L'université bien sûr se présente de soi comme le lieu idéal pour comprendre comme dirait monsieur de Lapalisse, « comprendre ce qu'il y a à comprendre », comprendre donc dans un sens bien précis, réel, celui que lui donne Nietzsche quand il énonce que « seul celui qui agit, comprend ». Prendre en compte cette exhortation, nous semble pouvoir redonner à l'université sa vocation d'espace de production du savoir à l'inverse de ce qu'elle se borne à être trop souvent : un lieu de transmission du Savoir (grand S).
Cette conception « originaire » de l'université qu'il s'agirait de réinstaller dans les faits (lui donner une perspective « originale ») invite en tout premier lieu à rejeter ce cliché qui présente, d'un côté, un corps professoral dont la mission serait la seule transmission du savoir (un savoir déjà-là) et de l'autre côté la masse des étudiants dont le devoir consisterait à absorber ce savoir (étudiant-éponge du savoir). Il importe, à la lettre, d'en revenir à la mission de l'université : enseignement et recherche. Mais quand nous avançons le mot recherche, nous parlons de la vraie recherche, pas d'un simulacre de recherche prodiguée dans les amphis, classée dans les bibliothèques, exposée dans les livres, dans les lignes ou entre les lignes. Nous nous référons à une recherche in situ, sur une scène qui mettrait en jeu des « pratiques » productives, des pratiques relationnelles, des pratiques d'acteurs. Il est important de penser la relation professeur/étudiant, et de la penser à travers un comportement d'acteur. Il est important que les uns et les autres se donnent dans ce même mouvement un objectif d'auto-formation.

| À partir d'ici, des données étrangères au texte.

(* ===== verification/Prelude.v ===== *)
(** * A verification development of Tencent-Spider ([src/tencent_spider.py])

    The program is one Python script that pages through the Tencent careers
    API and writes one JSON file per result page.  Its parts, and how they
    interact:

    - [scrape_api(url)] (lines 18-27): the API client.  It logs the URL,
      issues one HTTP GET with a random User-Agent, returns [response.json()]
      on status 200, and otherwise logs an error and returns [None].  Every
      exception raised inside the [try] is caught.
    - [get_total_page(keyword)] (lines 30-34): fetches page 1 of the index
      endpoint, reads [Data.Count] and computes the number of pages as
      [count // 10 + 1 if count % 10 else count // 10].
    - [scrape_index] / [scrape_detail] (lines 37-39, 55-57): format a URL
      template with [str.format] and call [scrape_api].
    - [parse_index(index_json)] (lines 42-47): a generator that yields the
      [PostId] of every entry of [Data.Posts].
    - [save_data(data, filename)] (lines 50-52): [open(filename, 'w')] and
      [json.dump(data, f, ensure_ascii=False, indent=2)].
    - the module level (lines 7-15, 80-81): the URL and file-name
      templates, [logging.basicConfig(level=INFO, format=..., datefmt=...)],
      which sends every record of level INFO or above to standard error as
      one timestamped line, and the entry point that calls [main()].
    - [main()] (lines 60-77): reads the keyword from standard input, computes
      the page count, creates the output directory, and for every page
      fetches the index, consumes the generator, fetches each detail,
      checks [Code == 200] and saves the page.

    The development models every one of these functions, and the parts of
    Python and of its standard library that they call, as executable Rocq
    definitions over an explicit world.  The files, in dependency order:

    - [Prelude] (this file): the [spider_scope] notation scope, the
      [spider] hint databases, the development's tactics and the generic
      lemmas on strings (concatenation, prefixes), lists and options.
    - [PyValue]: Python values restricted to what [json.loads] produces
      ([None], [bool], [int], [str], [list], [dict]; floats are not
      modelled), the exceptions the script can raise, the [result] type of
      a fallible operation, and the operations the script applies to
      values: truthiness, [dict.get], iteration, [//], [%], [+], [== 200],
      [range], [str()] and [repr()].
    - [StateExc]: the state-and-exception monad [ST] in which an exception
      keeps the effects performed before it, as in Python; [try]/[except],
      [for]; the monad laws and the combinators that carry an invariant
      ([preserves]) through a computation.
    - [FileSystem]: the directory tree, POSIX path resolution (a trailing
      slash names the directory before it), [os.path.split],
      [os.path.exists], [os.mkdir], [os.makedirs] and [open(path, 'w')]
      followed by writes; the well-formedness invariant of the tree.
    - [World]: the world of a run (standard input, the log, the trace of
      HTTP requests with the headers sent with each, the network as an
      oracle indexed by the position of the request in the trace, the
      filesystem, the User-Agent generator [UA = UserAgent()] of line 14 as
      an oracle of random picks with a count of the draws made) and the
      primitive effects [input], [logging.info]/[logging.error],
      [UA.random], [requests.get].
    - [Logging]: the configuration of line 9 as data (threshold, [%]-style
      record format, [strftime] date format) and what the stream handler
      writes for a log: the [%(name)s] interpreter, the [strftime]
      directives the script uses, the level filter, with the local time of
      each record given by a clock oracle.
    - [PyFormat]: [str.format] on the templates [INDEX_URL], [DETAIL_URL]
      and [FILENAME] (lines 7, 8, 15) and the URL and file-name equations.
    - [Query]: how the server reads the query string of the index URL.
    - [JsonDump]: [json.dump] with [indent=2] and [ensure_ascii=False]
      ([json.encoder._make_iterencode] and [encode_basestring]).
    - [JsonLoad]: a JSON decoder as [json.loads] reads a document, used to
      read back what [save_data] writes.  It is not part of the program
      model: [response.json()] (line 24) is the network oracle's decoded
      value.
    - [Client]: [scrape_api]; its contract as the type class [ApiClient]
      with the laws [ApiClientLaws], which [scrape_api] satisfies; the
      log-audit invariant.
    - [Pagination]: [get_total_page] and the page-count arithmetic.
    - [Index]: [parse_index] as a finite generator (yields, then stops or
      raises).
    - [Spider]: [scrape_index], [scrape_detail], [save_data], the detail
      loop, the page loop body and [main]; the spec's description of a run
      ([expected_files], [page_requests]) and the end-to-end theorems.
    - [PageOrder]: the index requests of a run, followed through every
      statement of [main] whatever the network answers.
    - [UserAgent]: what a run promises of the headers: one draw per
      request, and the [i]-th request goes out with [{'User-Agent':
      UA.random}] of the [i]-th draw.
    - [Script]: the entry point (lines 80-81): [main()] run with the
      concrete client, and the text the logging configuration writes to
      standard error for the run.
    [Pagination], [Index], [Spider] and [PageOrder] are written against
    the class [ApiClient], so their theorems hold for every client that
    satisfies the laws; the concrete runs use [scrape_api].

    What the theorems show, by group (each group is in its component's file):
    - refinement ([Spider.main_refines]): on a fresh output directory and a
      server that answers as the spec assumes, [main] ends normally, creates
      only the output directory, writes exactly the files the spec's
      page-by-page description gives and issues exactly its requests;
    - order and progress ([PageOrder.main_index_requests],
      [Spider.page_loop_visits_every_page]): whatever the network answers,
      a run asks for page 1 for the count and then for the pages
      [1..m] of [range(1, n + 1)] in order, all [n] of them when it
      returns; on pages answered as the spec assumes the loop skips failed
      or empty pages without stopping;
    - errors ([Spider], [Pagination], [Index]): a detail whose [Code] is not
      200 ends the run with [NameError] (line 73 names the undefined
      variable [detail_url]); a failed detail fetch ends it with
      [AttributeError]; the first index request is unguarded;
      [parse_index(None)] raises; for a keyword [a/b] the file of a page
      lies in [./a/b/a], which is never created, so its save raises
      [FileNotFoundError];
    - one page ([Spider]): a page with valid records writes their
      [json.dump] to the [FILENAME] path, a falsy index is skipped, and
      the detail loop keeps the records in order;
    - arithmetic ([Pagination]): the page count is the ceiling of
      [count / 10] for every integer, and pages [1..total] cover exactly
      the results;
    - client ([Client]): [scrape_api] never raises, issues exactly one
      request, with the User-Agent header of the generator's next draw,
      logs one info line and at most one error line, and returns the body
      only on status 200 with a JSON body;
    - run-wide invariants ([Spider.main_log_audit], [UserAgent], by one
      lemma [main_inv] parameterised by the invariant): the log is an
      exact audit trail of the requests, and the requests and the draws
      of the User-Agent generator stay paired one to one, in order;
    - persistence ([JsonLoad]): the text [save_data] writes decodes back
      to the records;
    - logging ([Logging]): a log line reads back to its level and message,
      and its timestamp has 19 characters for every valid time;
    - URLs ([Query]): the index URL carries exactly the three parameters
      when the keyword has no [&] and no [#].

    Fuel: [os.makedirs] recurses on [os.path.split]'s head, which is
    strictly shorter than its argument; the model recurses with fuel equal
    to the length of the path plus one, and [FileSystem.makedirs_fuel_enough]
    shows that any larger fuel gives the same run.  The JSON decoder spends
    one step per value and per item; [JsonLoad.json_size_le] shows that the
    length of the text bounds what it needs.  All other recursion is
    structural (over lists, strings, the page range and the generator).

    Not modelled: the HTTP transport itself ([requests], a library the
    script only calls: timeouts, retries, the exchange) is an oracle
    indexed by the position and URL of the request, which does not look
    at the headers; the decoding [response.json()] does is the oracle's;
    which browsers [fake_useragent] picks from is left to the generator's
    oracle; the imports (lines 1-5); the prompt [input()] writes to
    standard output; the local time of a log record is an oracle (a
    clock), and the tracebacks Python writes to standard error (the one
    [exc_info=True] appends to the record of line 27, and the one of an
    uncaught exception) are not; [logging] directives other than the ones
    lines 11 and 12 use; [str.format] fields other than plain names (the
    templates use no others); JSON floats; [\u] escapes above [\u007f]
    in the decoder; the process-level behaviour of an uncaught exception
    (the model returns it as a value); paths are resolved without
    symbolic links; strings are byte strings (UTF-8), so Python's
    character-level iteration over a non-ASCII [str] is modelled byte by
    byte. *)

From stdpp Require Export base strings list pretty sets gmap.
From Stdlib Require Export ZArith Ascii.

Declare Scope spider_scope.
Delimit Scope spider_scope with spider.

Create HintDb spider.
Create Rewrite HintDb spider_rw.

(** stdpp makes [String.append] opaque to [simpl]; the models compute on
    string literals, so let [simpl] unfold it on a constructor. *)
#[global] Arguments String.append _ _ : simpl nomatch.

(** ** Strings as lists of characters *)

Lemma string_app_assoc (a b c : string) : a +:+ (b +:+ c) = (a +:+ b) +:+ c.
Proof. induction a as [|x a IH]; simpl; [done | by rewrite IH]. Qed.

Lemma string_app_nil_r (a : string) : a +:+ "" = a.
Proof. induction a as [|x a IH]; simpl; [done | by rewrite IH]. Qed.

Lemma string_length_app (a b : string) :
  String.length (a +:+ b) = String.length a + String.length b.
Proof. induction a as [|x a IH]; simpl; auto. Qed.

Lemma list_ascii_of_string_app (a b : string) :
  String.list_ascii_of_string (a +:+ b) =
  String.list_ascii_of_string a ++ String.list_ascii_of_string b.
Proof. induction a as [|x a IH]; simpl; [done | by rewrite IH]. Qed.

Lemma list_ascii_of_string_inj (a b : string) :
  String.list_ascii_of_string a = String.list_ascii_of_string b -> a = b.
Proof.
  intros H. rewrite <- (String.string_of_list_ascii_of_string a),
    <- (String.string_of_list_ascii_of_string b), H. done.
Qed.

Lemma string_app_inv_head (a b c : string) : a +:+ b = a +:+ c -> b = c.
Proof. apply (inj (String.append a)). Qed.

Lemma string_app_inv_tail (a b c : string) : a +:+ c = b +:+ c -> a = b.
Proof.
  intros H%(f_equal String.list_ascii_of_string). rewrite !list_ascii_of_string_app in H.
  apply app_inv_tail in H. by apply list_ascii_of_string_inj.
Qed.

#[export] Hint Rewrite string_app_nil_r list_ascii_of_string_app : spider_rw.

(** ** Options and lists *)

Lemma fmap_Some_inv {A B} (f : A -> B) (o : option A) (b : B) :
  f <$> o = Some b -> exists a, o = Some a /\ b = f a.
Proof. destruct o; simpl; intros; simplify_eq; eauto. Qed.

Lemma Forall_app_inv_r {A} (P : A -> Prop) (l1 l2 : list A) :
  Forall P (l1 ++ l2) -> Forall P l2.
Proof. rewrite Forall_app. tauto. Qed.

(** ** Tactics *)

(** [case_eqb] splits on a boolean string or integer test in the
    goal and rewrites its reflection. *)
(** ** Prefixes *)

(** [s] without the prefix [p], when [s] starts with [p]. *)
Fixpoint strip_prefix (p s : string) : option string :=
  match p, s with
  | EmptyString, _ => Some s
  | String a p', String b s' => if Ascii.eqb a b then strip_prefix p' s' else None
  | String _ _, EmptyString => None
  end.

Lemma strip_prefix_app p s : strip_prefix p (p +:+ s) = Some s.
Proof. induction p as [|a p IH]; simpl; [done|]. by rewrite Ascii.eqb_refl. Qed.

#[export] Hint Rewrite strip_prefix_app : spider_rw.

Ltac case_eqb :=
  match goal with
  | |- context [String.eqb ?a ?b] =>
      destruct (String.eqb_spec a b); subst
  | |- context [Z.eqb ?a ?b] =>
      destruct (Z.eqb_spec a b); subst
  | |- context [Nat.eqb ?a ?b] =>
      destruct (Nat.eqb_spec a b); subst
  end.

Notre point de vue, en la circonstance, est qu'en tant qu'acteurs, professeurs et étudiants s'expriment sur deux axes : Dans le premier, le professeur acteur transmet son savoir à l'étudiant, lui donnant par là les moyens de « se reconnaître » dans le champ du savoir. Il lui offre ainsi des instruments de connaissance, mais dans un deuxième temps, nous affirmerons que le professeur devrait s'impliquer avec les étudiants dans un processus de production des connaissances, à partir bien sûr des connaissances acquises, et ceci dans le mouvement même de l'acquisition du savoir lui-même.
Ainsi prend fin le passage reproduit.